Trauma insurance is taxed in Australia as follows:
Are my premium payments tax deductible?
- Premium payments for trauma insurance are not tax deductible.
Do I need to pay tax in the event of a claim?
- In the event of a claim, the proceeds from a trauma insurance policy are paid free of tax.
What's in this guide?
Trauma insurance premiums
Premium payments for individuals cannot be claimed as expenses in assessable income (as any benefit payment received from trauma policies are not recognised as income). For this reason trauma benefits are not tax-deductible.
Trauma insurance benefit payments
Trauma insurance benefit payments are exempt from capital gains tax. The reason for this is that in comparison to income protection insurance, the benefit does not replace the policy owner's income but provides them with lump sum capital should they suffer a specified event.
What if I bought my policy prior to July 1, 2014?
Tax on premiums
Trauma insurance premiums are not tax-deductible to the funds trustee.
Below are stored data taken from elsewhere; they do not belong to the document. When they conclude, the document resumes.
Lemma work_never_panics_witness : step limits_default (EDropExecution 2) sample_world ≠ Some Panic.
Proof. exact (work_never_panics limits_default state_default sample_world (EDropExecution 2) eq_refl sample_reachable). Defined.

Definition drained_world : World :=
  default world_new (run_events limits_default
    (sample_events ++ [EDropExecution 2; ELeave 8; EDropRequest 1]) world_new).

Lemma drained_reachable : reachable limits_default drained_world.
Proof.
  apply (run_events_reachable _ (sample_events ++ [EDropExecution 2; ELeave 8; EDropRequest 1]) world_new);
    [constructor|]. vm_compute. reflexivity.
Qed.

Lemma work_quiesces_witness :
  requests (st drained_world) = ∅ ∧ queued (st drained_world) = []
  ∧ running (st drained_world) = ∅ ∧ projects (st drained_world) = ∅.
Proof.
  apply (work_quiesces limits_default state_default drained_world eq_refl drained_reachable);
    vm_compute; reflexivity.
Defined.

(** [eligible] is fair and loses no capacity: it picks an entry of the class
    that may run, never one of the project last admitted while another project
    has an eligible entry, and no earlier eligible entry is passed over but for
    that rotation; it picks none only when the class is full or no entry of it
    may run. *)
Theorem eligible_fair cells alive s k l :
  let ok := entry_eligible cells alive s k l in
  match eligible cells alive s k l with
  | Some id =>
      running_count k (running s) < l_running l
      ∧ ∃ i e, queued s !! i = Some e ∧ pd_id e = id ∧ ok e = true
        ∧ (rotates s k e = false → ∀ e', e' ∈ queued s → ok e' = true → rotates s k e' = false)
        ∧ ∀ j e', j < i → queued s !! j = Some e' → ok e' = true →
            rotates s k e = true ∧ rotates s k e' = false
  | None => l_running l ≤ running_count k (running s) ∨ ∀ e, e ∈ queued s → ok e = false
  end.
Proof.
  intros ok. destruct (eligible cells alive s k l) as [id|] eqn:E.
  - apply eligible_iff in E as [Hr (i & e & Hid & H)]. split; [done|]. exists i, e.
    destruct H as [(Hi & He & Hj)|[(Hi & He & Hj) Hn]].
    + apply andb_true_iff in He as [He1 He2]. split_and!; [done|done|done|congruence|].
      intros j e' Hlt Hj' Hok. split; [done|]. specialize (Hj j e' Hlt Hj'). simpl in Hj. fold ok in Hj.
      by rewrite Hok in Hj.
    + split_and!; [done|done|done| |].
      * intros _ e' He' Hok. specialize (Hn e' He'). fold ok in Hn. by rewrite Hok in Hn.
      * intros j e' Hlt Hj' Hok. specialize (Hj j e' Hlt Hj'). fold ok in Hj. congruence.
  - unfold eligible in E. destruct (Nat.leb_spec (l_running l) (running_count k (running s))); [by left|right].
    destruct (List.find _ (List.filter _ _)); [done|].
    destruct (List.find (entry_eligible cells alive s k l) (queued s)) eqn:Ef; [done|]. by apply find_None_all.
Qed.
(* ===== verification/Framing.v ===== *)
(** * Framing: size-limited JSONL frames

    Models [FrameReader] of [src/crates/cli/src/mcp/framing.rs].  The wrapped
    [BufReader] is its unconsumed buffer and the results its source will give,
    in order: bytes, not ready, or an error; after the last one it is at end of
    file.  [capacity] is what the code asked [reserve_exact] for. *)
From S2P Require Import Prelude Text.
From Stdlib Require Import Lia.
Local Open Scope codesage_scope.

Definition MAX_FRAME_BYTES : nat := 16 * 1024 * 1024.

Inductive Fill := Bytes (b : bytes) | NotReady | Failed.

Record BufReader := mkBuf { buffer : bytes; source : list Fill }.

Record FrameReader := mkReader {
  inner : BufReader;
  frame : bytes;
  offset : nat;
  ready : bool;
  ended : bool;
  limit : nat;
  capacity : nat;
}.

Definition with_limit (inner : BufReader) (limit : nat) : FrameReader :=
  mkReader inner [] 0 false false limit 0.

Definition new (inner : BufReader) : FrameReader := with_limit inner MAX_FRAME_BYTES.

Inductive IoError := Source | OversizedFrame.

Inductive Poll (A : Type) := Pending | ReadyErr (e : IoError) | ReadyOk (a : A).
Arguments Pending {A}.
Arguments ReadyErr {A}.
Arguments ReadyOk {A}.

(** [poll_fill_buf]: the buffer, refilled when empty; empty at end of file. *)
Definition poll_fill_buf (r : BufReader) : Poll bytes * BufReader :=
  match buffer r with
  | [] =>
      match source r with
      | [] => (ReadyOk [], r)
      | Bytes b :: src => (ReadyOk b, mkBuf b src)
      | NotReady :: src => (Pending, mkBuf [] src)
      | Failed :: src => (ReadyErr Source, mkBuf [] src)
      end
  | b => (ReadyOk b, r)
  end.

Definition consume (n : nat) (r : BufReader) : BufReader := mkBuf (drop n (buffer r)) (source r).

(** [this.ended = true; this.frame.clear()]. *)
Definition fail (inner : BufReader) (this : FrameReader) : FrameReader :=
  mkReader inner [] (offset this) (ready this) true (limit this) (capacity this).

Definition grow (needed : nat) (this : FrameReader) : outcome nat :=
  if capacity this <? needed then
    let capacity' := min (max needed (capacity this * 2)) (limit this + 1) in
    additional ← usize_sub capacity' (length (frame this));
    Done (length (frame this) + additional)
  else Done (capacity this).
Any concessional contributions made to pay for the trauma cover premiums are taxed within the fund. This can reduce the tax concession that the policy owner will receive on policy premiums to the difference between the super fund's income tax of 15% and the policy owner's marginal tax rate.
Tax on benefits
Benefit payments on trauma policies that are funded through superannuation are generally not subject to tax within the fund. Benefits that are received by the policy owner are subject to tax according to:
- Whether the benefit is a lump sum payment or pension
- Reason for payment i.e. if it was for permanent disablement, death or diagnosis of terminal illness
- Age of the policyholder
Benefit payments for trauma policies funded through superannuation generally do not create a tax-free component.
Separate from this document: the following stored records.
(* ===== verification/CallPath.v ===== *)
(** * CallPath: the shortest call chain between two symbols

    Models [src/crates/graph/src/call_path.rs].  The database and the name
    resolver ([WalkCache] of impact.rs) are used through the interface
    [CodeIndex]; what the search relies on is [CodeIndexLaws].  A cooperative
    checkpoint asks [stopped] with the number of checkpoints passed before. *)
From stdpp Require Import gmap.
From S2P Require Import Prelude Text Handle Target.
From Stdlib Require Import Lia NArith.
Local Open Scope codesage_scope.

(** ** Data *)

Inductive ReferenceKind :=
  RImport | RInclude | RCall | RInstantiation | RInheritance | RTraitUse | RTypeHint
  | RRouteHandler | RImportBinding.

(** The fields of [Reference] (protocol/src/lib.rs) the search reads. *)
Record Reference := mkRef {
  from_file : bytes;
  from_symbol : option bytes;
  to_name : bytes;
  ref_kind : ReferenceKind;
  ref_line : N;
}.

Record CallPathRequest := mkRequest { req_from : bytes; req_to : bytes; max_depth : nat }.

Record CallPathStep := mkStep {
  st_handle : bytes;
  st_name : bytes;
  st_qualified_name : bytes;
  st_file_path : bytes;
  st_line_start : N;
  call_line : option N;
}.

Record CallPathReport := mkReport {
  found : bool;
  steps : list CallPathStep;
  path_length : nat;
  note : option bytes;
  bounded : bool;
  counts_floor : bool;
}.

Definition is_call_edge (k : ReferenceKind) : bool :=
  match k with RCall | RInstantiation | RRouteHandler => true | _ => false end.

Definition MAX_VISITED : nat := 4000.
Definition MAX_REFS_PER_SYMBOL : nat := 200.

Abbreviation SymbolKey := (bytes * bytes * N)%type.

Definition key_of (s : Symbol) : SymbolKey := (file_path s, qualified_name s, line_start s).

(** [codesage_protocol::python::is_python_path]. *)
Definition is_python_path (path : bytes) : bool := ends_with (bs ".py") path || ends_with (bs ".pyi") path.

Definition step_of (s : Symbol) (call_line : option N) : CallPathStep :=
  mkStep (to_string (symbol_handle s)) (sy_name s) (qualified_name s) (file_path s) (line_start s) call_line.

Definition unfound (note : bytes) (bounded : bool) : CallPathReport := mkReport false [] 0 (Some note) bounded true.

(** ** The interfaces the search is written against *)

Class CodeIndex := {
  WalkCache : Type;
  cache_default : WalkCache;
  context_capped : WalkCache → bool;
  references_in_file_range : bytes → N → N → option (list Reference);
  resolve_name : WalkCache → bytes → bytes → option (list Symbol * WalkCache);
  resolve_reference : WalkCache → Reference → option (list Symbol * WalkCache);
  resolve_target : bytes → option (TargetResolution * list Symbol);
}.

Inductive Failure := Stopped | Query | Refused (e : TargetError) | OutOfFuel.

(** ** A monad of checkpoints, the resolver's cache and errors *)

Section monad.
Context `{CodeIndex}.

Record World := mkWorld { ticks : nat; cache : WalkCache }.

Definition M (A : Type) : Type := World → Failure + (A * World).

Definition ret {A} (a : A) : M A := λ w, inr (a, w).
Definition raise {A} (e : Failure) : M A := λ _, inl e.
Definition bind {A B} (m : M A) (f : A → M B) : M B :=
  λ w, match m w with inl e => inl e | inr (a, w) => f a w end.

Definition lift {A} (r : option A) : M A := match r with Some a => ret a | None => raise Query end.

Definition with_cache {A} (f : WalkCache → option (A * WalkCache)) : M A :=
  λ w, match f (cache w) with
       | Some (a, c) => inr (a, mkWorld (ticks w) c)
       | None => inl Query
       end.

Context (stopped : nat → bool).

Definition checkpoint : M () :=
  λ w, if stopped (ticks w) then inl Stopped else inr ((), mkWorld (S (ticks w)) (cache w)).
End monad.

#[export] Instance M_ret `{CodeIndex} : MRet M := λ A a, ret a.
#[export] Instance M_bind `{CodeIndex} : MBind M := λ A B f m, bind m f.

Section search.
Context `{CodeIndex} (stopped : nat → bool).

(** ** Endpoints *)

Inductive Endpoint := Found (symbols : list Symbol) | Missing (note : bytes).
Trauma insurance provides a lump sum benefit in the event of suffering a critical illness or medical condition such as a stroke, heart attack or cancer. Most policies will cover up to 50 different conditions.
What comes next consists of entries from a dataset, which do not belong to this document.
Definition on_batch (f : Work → Work) (b : Batch) : Batch := mkBatch (f (b_work b)) (semantic_todo b) (rederive_header b).

(** After the outcome of one path. *)
Definition finish_ready (config : Config) (header_is_cpp : bool) (b : Batch) (path : bytes) (outcome : WorkOutcome) (stale : option FileInfo)
    : wprog Batch :=
  match outcome with
  | Failed =>
      t ← now;
      mret (on_batch (requeue_or_park (debounce_of config) t [path]) b)
  | Skipped => t ← now; mret (on_batch (enqueue path t) b)
  | Done =>
      let b := match stale with
               | Some info => mkBatch (b_work b) (semantic_todo b ++ [(path, info)]) (rederive_header b)
               | None => on_batch (settle path) b
               end in
      b ← (if header_is_cpp && is_cpp_path path
           then content ← file_has_content config path;
                mret (if negb content then mkBatch (b_work b) (semantic_todo b) true else b)
           else mret b);
      if bool_decide (path ∈ recheck_queue (b_work b)) then
        let b := on_batch (λ w, set_recheck (recheck_queue w ∖ {[path]}) w) b in
        again ← recheck_needs_reindex path;
        if again : bool then t ← now; mret (on_batch (enqueue path t) b) else mret b
      else mret b
  end.

Definition ready_step (config : Config) (header_is_cpp : bool) (b : Batch) (path : bytes) : wprog Batch :=
  let b := on_batch (dequeue path) b in
  ignored ← io (CIgnored (join_root config path) false);
  if ignored : bool then mret (on_batch (settle path) b)
  else if bool_decide (path ∈ currently_indexing (b_work b))
  then mret (on_batch (λ w, set_recheck (recheck_queue w ∪ {[path]}) w) b)
  else
    let b := on_batch (λ w, set_indexing (currently_indexing w ∪ {[path]}) w) b in
    '(outcome, stale) ← reindex_one path (embedder config) header_is_cpp;
    let b := on_batch (λ w, set_indexing (currently_indexing w ∖ {[path]}) w) b in
    finish_ready config header_is_cpp b path outcome stale.

Definition process_ready (config : Config) (header_is_cpp : bool) (ready : list bytes) (w : Work) : wprog (Work * bool) :=
  b ← for_all (ready_step config header_is_cpp) ready (mkBatch w [] false);
  match semantic_todo b with
  | [] => mret (b_work b, rederive_header b)
  | todo =>
      outcome ← semantic_reindex_batch config (map snd todo);
      t ← now;
      mret (apply_semantic_outcome outcome (map fst todo) (debounce_of config) t (b_work b), rederive_header b)
  end.

(** Ready work under load waits for another debounce. *)
Definition drain_pending (config : Config) (header_is_cpp : bool) (deferred_since : option Z) (w : Work) : wprog (Work * option Z * bool) :=
  t ← now;
  match compute_ready (pending w) t (debounce_of config) with
  | [] => mret (w, deferred_since, false)
  | ready =>
      '(defer, since) ← deferred config deferred_since;
      if defer : bool then
        t ← now;
        mret (fold_left (λ w p, enqueue p t w) ready w, since, false)
      else
        '(w, rederive) ← process_ready config header_is_cpp ready w;
        mret (w, since, rederive)
  end.

Definition drain_pending_force (config : Config) (header_is_cpp : bool) (w : Work) : wprog (Work * bool) :=
  process_ready config header_is_cpp (map fst (map_to_list (pending w))) w.

(** ** The state of the loop *)

Record Watch := mkWatch {
  work : Work;
  removals : Removals;
  batch_event_times : list Z;
  status_written : option (nat * bool * bool * bool);
  bulk_retry_at : option Z;
  startup_failures : option Z;
  startup_reconciled : bool;
  bulk_cooldown_until : option Z;
  removal_retry_at : option Z;
  last_activity : Z;
  header_is_cpp : bool;
  deferred_since : option Z;
  refresh : FilterRefresh;
  lost_flag : bool }.

(** The variables at the start of the loop. *)
Definition initial (bulk_retry last : Z) (header : bool) : Watch :=
  mkWatch no_work no_removals [] None (Some bulk_retry) (Some 0) false None None last header None no_refresh false.

Section setters.
Context (s : Watch).
Local Definition upd w r b st br sf sr bc rr la hc df rf lo :=
  mkWatch w r b st br sf sr bc rr la hc df rf lo.
Definition set_work v := upd v (removals s) (batch_event_times s) (status_written s) (bulk_retry_at s) (startup_failures s) (startup_reconciled s) (bulk_cooldown_until s) (removal_retry_at s) (last_activity s) (header_is_cpp s) (deferred_since s) (refresh s) (lost_flag s).
Definition set_removals v := upd (work s) v (batch_event_times s) (status_written s) (bulk_retry_at s) (startup_failures s) (startup_reconciled s) (bulk_cooldown_until s) (removal_retry_at s) (last_activity s) (header_is_cpp s) (deferred_since s) (refresh s) (lost_flag s).
Definition set_batch v := upd (work s) (removals s) v (status_written s) (bulk_retry_at s) (startup_failures s) (startup_reconciled s) (bulk_cooldown_until s) (removal_retry_at s) (last_activity s) (header_is_cpp s) (deferred_since s) (refresh s) (lost_flag s).
Definition set_status v := upd (work s) (removals s) (batch_event_times s) v (bulk_retry_at s) (startup_failures s) (startup_reconciled s) (bulk_cooldown_until s) (removal_retry_at s) (last_activity s) (header_is_cpp s) (deferred_since s) (refresh s) (lost_flag s).
Definition set_bulk_retry v := upd (work s) (removals s) (batch_event_times s) (status_written s) v (startup_failures s) (startup_reconciled s) (bulk_cooldown_until s) (removal_retry_at s) (last_activity s) (header_is_cpp s) (deferred_since s) (refresh s) (lost_flag s).
Definition set_startup_failures v := upd (work s) (removals s) (batch_event_times s) (status_written s) (bulk_retry_at s) v (startup_reconciled s) (bulk_cooldown_until s) (removal_retry_at s) (last_activity s) (header_is_cpp s) (deferred_since s) (refresh s) (lost_flag s).
Definition set_startup_reconciled v := upd (work s) (removals s) (batch_event_times s) (status_written s) (bulk_retry_at s) (startup_failures s) v (bulk_cooldown_until s) (removal_retry_at s) (last_activity s) (header_is_cpp s) (deferred_since s) (refresh s) (lost_flag s).
Definition set_cooldown v := upd (work s) (removals s) (batch_event_times s) (status_written s) (bulk_retry_at s) (startup_failures s) (startup_reconciled s) v (removal_retry_at s) (last_activity s) (header_is_cpp s) (deferred_since s) (refresh s) (lost_flag s).
Definition set_removal_retry v := upd (work s) (removals s) (batch_event_times s) (status_written s) (bulk_retry_at s) (startup_failures s) (startup_reconciled s) (bulk_cooldown_until s) v (last_activity s) (header_is_cpp s) (deferred_since s) (refresh s) (lost_flag s).
Definition set_last_activity v := upd (work s) (removals s) (batch_event_times s) (status_written s) (bulk_retry_at s) (startup_failures s) (startup_reconciled s) (bulk_cooldown_until s) (removal_retry_at s) v (header_is_cpp s) (deferred_since s) (refresh s) (lost_flag s).
Definition set_header v := upd (work s) (removals s) (batch_event_times s) (status_written s) (bulk_retry_at s) (startup_failures s) (startup_reconciled s) (bulk_cooldown_until s) (removal_retry_at s) (last_activity s) v (deferred_since s) (refresh s) (lost_flag s).
Definition set_deferred v := upd (work s) (removals s) (batch_event_times s) (status_written s) (bulk_retry_at s) (startup_failures s) (startup_reconciled s) (bulk_cooldown_until s) (removal_retry_at s) (last_activity s) (header_is_cpp s) v (refresh s) (lost_flag s).
Definition set_refresh v := upd (work s) (removals s) (batch_event_times s) (status_written s) (bulk_retry_at s) (startup_failures s) (startup_reconciled s) (bulk_cooldown_until s) (removal_retry_at s) (last_activity s) (header_is_cpp s) (deferred_since s) v (lost_flag s).
Definition set_lost v := upd (work s) (removals s) (batch_event_times s) (status_written s) (bulk_retry_at s) (startup_failures s) (startup_reconciled s) (bulk_cooldown_until s) (removal_retry_at s) (last_activity s) (header_is_cpp s) (deferred_since s) (refresh s) v.
End setters.

Definition set_removed_paths (l : list bytes) (s : Watch) : Watch :=
  set_removals s (mkRemovals l (removed_prefixes (removals s)) (removal_fail_count (removals s))).
Definition set_removed_prefixes (l : list bytes) (s : Watch) : Watch :=
  set_removals s (mkRemovals (removed_paths (removals s)) l (removal_fail_count (removals s))).

Definition nonempty {A} (l : list A) : bool := match l with [] => false | _ => true end.
Definition some {A} (o : option A) : bool := match o with Some _ => true | None => false end.

(** ** Lost notifications and the budget *)

Definition unfinished_lengths (s : Watch) : list Z :=
  map (λ p, Z.of_nat (length p))
    (map fst (map_to_list (pending (work s))) ++ elements (currently_indexing (work s)) ++ elements (recheck_queue (work s)) ++
     map fst (map_to_list (work_retries (work s))) ++ map fst (map_to_list (parked (work s))) ++
     removed_paths (removals s) ++ removed_prefixes (removals s)).

Definition enforce_budget (s : Watch) : Watch :=
  if pending_work_exceeds_budget (unfinished_lengths s) then
    let s := set_work s (mkWork ∅ (currently_indexing (work s)) ∅ ∅ ∅) in
    let s := set_removed_prefixes [] (set_removed_paths [] s) in
    set_lost (set_batch s []) true
  else s.

(** [lost.swap(false)], and the reconciliation it asks for. *)
Definition take_lost (s : Watch) : wprog Watch :=
  other ← io CLost;
  if lost_flag s || other then
    t ← now;
    let r := request (refresh s) t in
    at_ ← match retry_at r with Some a => mret a | None => now end;
    cooldown ← match bulk_cooldown_until s with Some c => mret c | None => now end;
    mret (set_lost (set_refresh s (mkRefresh (reload r) (reconciling r) (failures r) (Some (Z.max at_ cooldown)))) false)
  else mret s.

(** ** Notifications *)

Definition is_source_file (rel : bytes) : bool := some (detect_language rel).

Definition is_dir_adoption_kind (k : EventKind) : bool := match k with NCreate | NName => true | _ => false end.

(** [bulk_cooldown_until.map_or(now + debounce, |until| until.max(now + debounce))]. *)
Definition debounced_retry (config : Config) (s : Watch) : wprog Watch :=
  t ← now;
  match bulk_cooldown_until s with
  | None => mret (set_bulk_retry s (Some (t + debounce_of config)))
  | Some until => t ← now; mret (set_bulk_retry s (Some (Z.max until (t + debounce_of config))))
  end.

Definition request_refresh (s : Watch) : wprog Watch :=
  t ← now;
  u ← now;
  mret (set_bulk_retry (set_refresh s (request (refresh s) t)) (Some u)).

Definition push_batch (t : Z) (s : Watch) : Watch :=
  if (length (batch_event_times s) <? BATCH_THRESHOLD)%nat then set_batch s (batch_event_times s ++ [t]) else s.

Definition forget_removed (rel : bytes) (s : Watch) : Watch :=
  set_removed_paths (List.filter (λ p, negb (bytes_eqb p rel)) (removed_paths (removals s))) s.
Rate of serious illness in Australia
How do I keep trauma insurance affordable?
With premiums for trauma insurance generally not fully tax-deductible both within and outside superannuation, it is important that policy owners take the necessary steps to find competitively priced trauma insurance options. Some important steps for policyholders to take when considering taking out cover include:
- Review benefits and features available. Consider the range of benefits and features available on policies and if they are relevant for your situation. Such features include:
- Range of medical conditions covered
- Trauma cover buy back option
- Financial planning assistance
- Accommodation benefit
- Waiver of premium
- Child trauma cover option
- Guaranteed future insurability option.
- Bundle with life cover. It is generally more cost-effective for policy owners to link their trauma cover with their life insurance. Policy owners will save on establishment fees and stamp duty.
- Get healthy. Pre-existing medical conditions and the applicant’s level of health can play a major in the premium that the applicant will pay. Insurers will consider smoking and drinking status and BMI among other risk indicators.
- Compare policy options with an insurance consultant. An insurance consultant has the benefit of being able to compare hundreds of different policy options that are available to help you find competitively priced products with features suitable to your situation.
The decision on whether or not to take out protective cover should never be based purely on price and while trauma insurance may be more expensive than other types of cover, it is becoming more and more essential as survival rates following medical events continue to increase. Many people are still surprised when they find out how affordable trauma insurance can be if they take the time to assess their insurance needs and compare the different options available.